(** * Area-conservation mesh forces of the HOOMD sinusoidal-channel fork

    A shallow embedding of

    - [hoomd/md/AreaConservationMeshForceCompute.cc]
      (whole-mesh variant, host path),
    - [hoomd/md/TriangleAreaConservationMeshForceCompute.cc]
      (per-triangle variant, host path),
    - [hoomd/md/AreaConservationMeshForceComputeGPU.cc]
      (whole-mesh variant, accelerator controller),

    and the properties of these functions.

    Conventions of the embedding.

    - [Scalar] (a C++ [double] or [float]) is the type [R] of real numbers:
      the arithmetic is exact, rounding is not modelled.  Division by zero
      and the square root of a negative number have the values the Standard
      Library gives them ([/ 0 = 0], [sqrt] of a negative number is [0]),
      where the floating-point code produces an infinity or a NaN: what
      is proved here of a degenerate triangle or of [A0 = 0] is a
      statement of this arithmetic only.
    - A C++ array is a list.  A read [a[i]] is the total lookup [a !!! i]
      (a default value out of range, where C++ is undefined); a write
      [a[i] = v] is [<[i:=v]> a] and an update [a[i] += v] is
      [alter (fun u => u + v) i a] (nothing happens out of range, where C++
      is undefined).
    - The [assert]s of the source are contract checks compiled out of
      release builds; they appear as hypotheses of the theorems that need
      them.
    - A method of a class is a function of the object's fields; a method
      that may [throw] returns a [result]. *)

From Stdlib Require Import Reals Lra Lia ZArith String.
From stdpp Require Import base list.

Local Open Scope R_scope.

(** ** Scalars and small vectors (HOOMDMath.h) *)

Abbreviation Scalar := R.

(** [Scalar3]: the fields [.x .y .z] of the source. *)
Record Scalar3 : Type := make_scalar3 { x3 : Scalar; y3 : Scalar; z3 : Scalar }.

(** [Scalar4]: the fields [.x .y .z .w] of the source. *)
Record Scalar4 : Type :=
  make_scalar4 { x4 : Scalar; y4 : Scalar; z4 : Scalar; w4 : Scalar }.

(** [Scalar2]: the per-type device parameters [(K, A0)]. *)
Record Scalar2 : Type := make_scalar2 { x2 : Scalar; y2 : Scalar }.

Definition zero3 : Scalar3 := make_scalar3 0 0 0.
Definition zero4 : Scalar4 := make_scalar4 0 0 0 0.

#[global] Instance Scalar_inhabited : Inhabited Scalar := populate 0.
#[global] Instance Scalar3_inhabited : Inhabited Scalar3 := populate zero3.
#[global] Instance Scalar4_inhabited : Inhabited Scalar4 := populate zero4.

(** The operators of [Scalar3]: [a + b], [-a], [a / s], [a * s], [s * a]. *)
Definition vadd (a b : Scalar3) : Scalar3 :=
  make_scalar3 (x3 a + x3 b) (y3 a + y3 b) (z3 a + z3 b).
Definition vneg (a : Scalar3) : Scalar3 :=
  make_scalar3 (- x3 a) (- y3 a) (- z3 a).
Definition vdiv (a : Scalar3) (s : Scalar) : Scalar3 :=
  make_scalar3 (x3 a / s) (y3 a / s) (z3 a / s).
Definition vmul (a : Scalar3) (s : Scalar) : Scalar3 :=
  make_scalar3 (x3 a * s) (y3 a * s) (z3 a * s).
Definition smul (s : Scalar) (a : Scalar3) : Scalar3 :=
  make_scalar3 (s * x3 a) (s * y3 a) (s * z3 a).

Declare Scope vec_scope.
Delimit Scope vec_scope with V.
Infix "+v" := vadd (at level 50, left associativity) : vec_scope.
Notation "-v a" := (vneg a) (at level 35, right associativity) : vec_scope.
Infix "/v" := vdiv (at level 40, left associativity) : vec_scope.
Infix "*v" := vmul (at level 40, left associativity) : vec_scope.
Infix "*s" := smul (at level 40, left associativity) : vec_scope.
Local Open Scope vec_scope.
Lemma route_endpoint_answers_witness :
  ∃ answer cache',
    route_endpoint flat_km geopy_none due_north four_places plaza_graph
      empty_db ∅ {[ "lat" := 1 # 1000; "lon" := 1 # 1000 ]}
      {[ "lat" := 1 # 1000; "lon" := 21 # 1000 ]} "time"
    = Returned (answer, cache')
    ∧ ((∃ route, answer = Ok route)
       ∨ answer = HTTPException 400 ∨ answer = HTTPException 404).
Proof.
  apply (route_endpoint_answers flat_km geopy_none due_north four_places
           plaza_graph empty_db ∅ {[ "lat" := 1 # 1000; "lon" := 1 # 1000 ]}
           {[ "lat" := 1 # 1000; "lon" := 21 # 1000 ]} "time").
  - exact plaza_dict_ok.
  - exact plaza_closed.
Defined.

(** ** The trace *)

Lemma trace_inv_snoc tr count r :
  trace_inv tr count → step_no r = count → found_destination r = false →
  trace_inv (tr ++ [r]) (count + 1).
Proof.
  intros (Hnum & Hlen & Hpos & Hfound & Hhead) Hr Hf.
  unfold trace_inv, numbered in *. split_and!.
  - rewrite fmap_app, length_app, Nat.add_1_r, seqZ_S, Hnum. simpl.
    by rewrite Hr, Hlen.
  - rewrite length_app. simpl. lia.
  - lia.
  - apply Forall_app. by split; [|constructor].
  - destruct tr; [simpl in *; lia | done].
Qed.
(** * Image processing API: the metadata transform pipeline

  A shallow embedding of [server.js] (the variant that fabricates EXIF and
  GPS metadata) and of its sibling variant that strips metadata, with the
  properties of the coordinate encoder and of the request orchestrator.

  JavaScript numbers are IEEE 754 binary64 values.  They are modelled with
  the Standard Library's [SpecFloat] (precision 53, [emax] 1024), so every
  arithmetic step of [convertGPSToExif] rounds exactly as the engine does. *)

From Stdlib Require Import ZArith QArith Qpower Qround Qabs Lia Lqa Bool List.
From Stdlib Require Import String Ascii.
From Stdlib Require Import SpecFloat.
From Stdlib Require Import DecimalString DecimalN.
From stdpp Require gmap.
Import ListNotations.

Open Scope Z_scope.

(** ** JavaScript numbers *)

Module Number.

Definition prec : Z := 53.
Definition emax : Z := 1024.

Definition number : Type := spec_float.

Definition NaN : number := S754_nan.

(** An integer literal (or an integer converted to a Number): the nearest
    binary64 value, exact below [2^53]. *)
Definition of_Z (z : Z) : number := binary_normalize prec emax z 0 false.

Definition add : number -> number -> number := SFadd prec emax.
Definition sub : number -> number -> number := SFsub prec emax.
Definition mul : number -> number -> number := SFmul prec emax.
Definition div : number -> number -> number := SFdiv prec emax.
Definition neg : number -> number := SFopp.

(** [x >= y]; false when either side is NaN. *)
Definition ge (x y : number) : bool := SFleb y x.

Definition is_finite (x : number) : bool :=
  match x with
  | S754_zero _ | S754_finite _ _ _ => true
  | _ => false
  end.

(** A well-formed finite Number: zero, or a canonical mantissa and exponent. *)
Definition finite (x : number) : Prop :=
  is_finite x = true /\ valid_binary prec emax x = true.

(** The real number a finite Number denotes (0 for the others). *)
Definition pow2 (e : Z) : Q := Qpower 2 e.

Definition value (x : number) : Q :=
  match x with
  | S754_finite s m e => inject_Z (cond_Zopp s (Zpos m)) * pow2 e
  | _ => 0
  end.

Definition Math_abs : number -> number := SFabs.

(** [Math.floor]: the greatest integer not above [x]; an integral [x],
    a zero, an infinity and NaN are returned unchanged. *)
Definition Math_floor (x : number) : number :=
  match x with
  | S754_finite s m e =>
      if 0 <=? e then x
      else binary_normalize prec emax
             (Z.shiftr (cond_Zopp s (Zpos m)) (- e)) 0 false
  | _ => x
  end.

(** [Math.round]: [floor (x + 1/2)] computed exactly; a result of zero
    keeps the sign of [x]. *)
Definition Math_round (x : number) : number :=
  match x with
  | S754_finite s m e =>
      if 0 <=? e then x
      else binary_normalize prec emax
             (Z.shiftr (2 * cond_Zopp s (Zpos m) + 2 ^ (- e)) (1 - e)) 0 s
  | _ => x
  end.

(** *** [Number.prototype.toFixed] with two fraction digits *)

(** The integer [n] for which [n / 100 - m * 2^e] is closest to zero,
    the larger one when two are equally close. *)
Definition fixed_digits (m : positive) (e : Z) : Z :=
  if 0 <=? e then 100 * Zpos m * 2 ^ e
  else Z.shiftr (2 * (100 * Zpos m) + 2 ^ (- e)) (1 - e).

Definition ge_1e21 (m : positive) (e : Z) : bool :=
  if 0 <=? e then 10 ^ 21 <=? Zpos m * 2 ^ e
  else 10 ^ 21 * 2 ^ (- e) <=? Zpos m.

Definition decimal_digits (n : Z) : string :=
  NilZero.string_of_uint (N.to_uint (Z.to_N n)).

Fixpoint zeros (k : nat) : string :=
  match k with
  | O => EmptyString
  | S k' => String "0" (zeros k')
  end.

(** Steps 9.b to 9.c of the algorithm for [f = 2]: left-pad the digits to
    three characters and put the point before the last two. *)
Definition place_point (digits : string) : string :=
  let k := String.length digits in
  let padded := if (k <=? 2)%nat then (zeros (3 - k) ++ digits)%string
                else digits in
  let k := String.length padded in
  (substring 0 (k - 2) padded ++ "." ++ substring (k - 2) 2 padded)%string.

(** [None] stands for the one case left out of the model: a finite
    magnitude of [10^21] or more, where [toFixed] falls back to
    [Number::toString].  [convertGPSToExif] never reaches it. *)
Definition toFixed2 (x : number) : option string :=
  match x with
  | S754_nan => Some "NaN"%string
  | S754_infinity false => Some "Infinity"%string
  | S754_infinity true => Some "-Infinity"%string
  | S754_zero _ => Some (place_point (decimal_digits 0))
  | S754_finite s m e =>
      if ge_1e21 m e then None
      else Some ((if s then "-" else EmptyString)
                   ++ place_point (decimal_digits (fixed_digits m e)))%string
  end.

(** *** [parseFloat] *)

Definition digit_of (c : ascii) : option Z :=
  let n := Z.of_nat (nat_of_ascii c) in
  if (48 <=? n) && (n <=? 57) then Some (n - 48) else None.

(** Reads the longest run of decimal digits; returns the accumulated
    integer, the number of digits read and the rest of the string. *)
Fixpoint scan_digits (s : string) (acc count : Z) : Z * Z * string :=
  match s with
  | String c r =>
      match digit_of c with
      | Some d => scan_digits r (10 * acc + d) (count + 1)
      | None => (acc, count, s)
      end
  | EmptyString => (acc, count, s)
  end.

Definition is_white (c : ascii) : bool :=
  let n := nat_of_ascii c in
  ((9 <=? n) && (n <=? 13) || (n =? 32) || (n =? 160))%nat.

Fixpoint trim_start (s : string) : string :=
  match s with
  | String c r => if is_white c then trim_start r else s
  | EmptyString => s
  end.

(** The binary64 value nearest to [p / q] (ties to even): the division of
    two exact integers, rounded once. *)
Definition round_ratio (sign : bool) (p q : positive) : number :=
  SFdiv prec emax (S754_finite sign p 0) (S754_finite false q 0).

Definition scan_exponent (s : string) : Z :=
  match s with
  | String c r =>
      if (Ascii.eqb c "e" || Ascii.eqb c "E")%bool then
        let '(sg, r') :=
          match r with
          | String "-" t => (-1, t)
          | String "+" t => (1, t)
          | _ => (1, r)
          end in
        let '(x, cnt, _) := scan_digits r' 0 0 in
        if cnt =? 0 then 0 else sg * x
      else 0
  | EmptyString => 0
  end.

Definition parseFloat (str : string) : number :=
  let s := trim_start str in
  let '(sign, s) :=
    match s with
    | String "-" r => (true, r)
    | String "+" r => (false, r)
    | _ => (false, s)
    end in
  if prefix "Infinity" s then S754_infinity sign
  else
    let '(ip, ic, s1) := scan_digits s 0 0 in
    let '(fp, fc, s2) :=
      match s1 with
      | String "." r => scan_digits r ip 0
      | _ => (ip, 0, s1)
      end in
    if ic + fc =? 0 then NaN
    else
      let x := scan_exponent s2 - fc in
      match fp with
      | Zpos p =>
          if 0 <=? x
          then binary_normalize prec emax (cond_Zopp sign (Zpos p * 10 ^ x)) 0 sign
          else round_ratio sign p (Z.to_pos (10 ^ (- x)))
      | _ => S754_zero sign
      end.

End Number.

Import Number.

(** ** The coordinate encoder *)

(** A rational of the metadata format: the two-element array
  [[numerator, denominator]]. *)
Definition rational : Type := (number * number)%type.

Record GpsData : Type := mkGpsData {
latRef : string;
lngRef : string;
lat : list rational;
lng : list rational
}.

Definition convertGPSToExif (lat lng : number) : option GpsData :=
let latRef := if ge lat (of_Z 0) then "N"%string else "S"%string in
let lngRef := if ge lng (of_Z 0) then "E"%string else "W"%string in
let absLat := Math_abs lat in
let absLng := Math_abs lng in
let latDeg := Math_floor absLat in
let latMin := Math_floor (mul (sub absLat latDeg) (of_Z 60)) in
match toFixed2 (mul (sub (sub absLat latDeg) (div latMin (of_Z 60))) (of_Z 3600)) with
| None => None
| Some latSec =>
    let lngDeg := Math_floor absLng in
    let lngMin := Math_floor (mul (sub absLng lngDeg) (of_Z 60)) in
    match toFixed2 (mul (sub (sub absLng lngDeg) (div lngMin (of_Z 60))) (of_Z 3600)) with
    | None => None
    | Some lngSec =>
        Some {| latRef := latRef;
                lngRef := lngRef;
                lat := [ (latDeg, of_Z 1); (latMin, of_Z 1);
                         (Math_round (mul (parseFloat latSec) (of_Z 100)), of_Z 100) ];
                lng := [ (lngDeg, of_Z 1); (lngMin, of_Z 1);
                         (Math_round (mul (parseFloat lngSec) (of_Z 100)), of_Z 100) ] |}
    end
end.

(** The fixed coordinates of [FIXED_EXIF], as the literals are read. *)
Definition GPSLatitude : number := parseFloat "40.748817".
Definition GPSLongitude : number := neg (parseFloat "73.985428").

(** ** Request parameters *)

Definition dquote : string := String (ascii_of_nat 34) EmptyString.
# # #
Print only what lies in the material above starting at the line with "is undefined)." and ending at the line with "Record Scalar4 : Type", every line exactly as given.

_OUTPUT_
      is undefined).
    - The [assert]s of the source are contract checks compiled out of
      release builds; they appear as hypotheses of the theorems that need
      them.
    - A method of a class is a function of the object's fields; a method
      that may [throw] returns a [result]. *)

From Stdlib Require Import Reals Lra Lia ZArith String.
From stdpp Require Import base list.

Local Open Scope R_scope.

(** ** Scalars and small vectors (HOOMDMath.h) *)

Abbreviation Scalar := R.

(** [Scalar3]: the fields [.x .y .z] of the source. *)
Record Scalar3 : Type := make_scalar3 { x3 : Scalar; y3 : Scalar; z3 : Scalar }.

(** [Scalar4]: the fields [.x .y .z .w] of the source. *)
Record Scalar4 : Type :=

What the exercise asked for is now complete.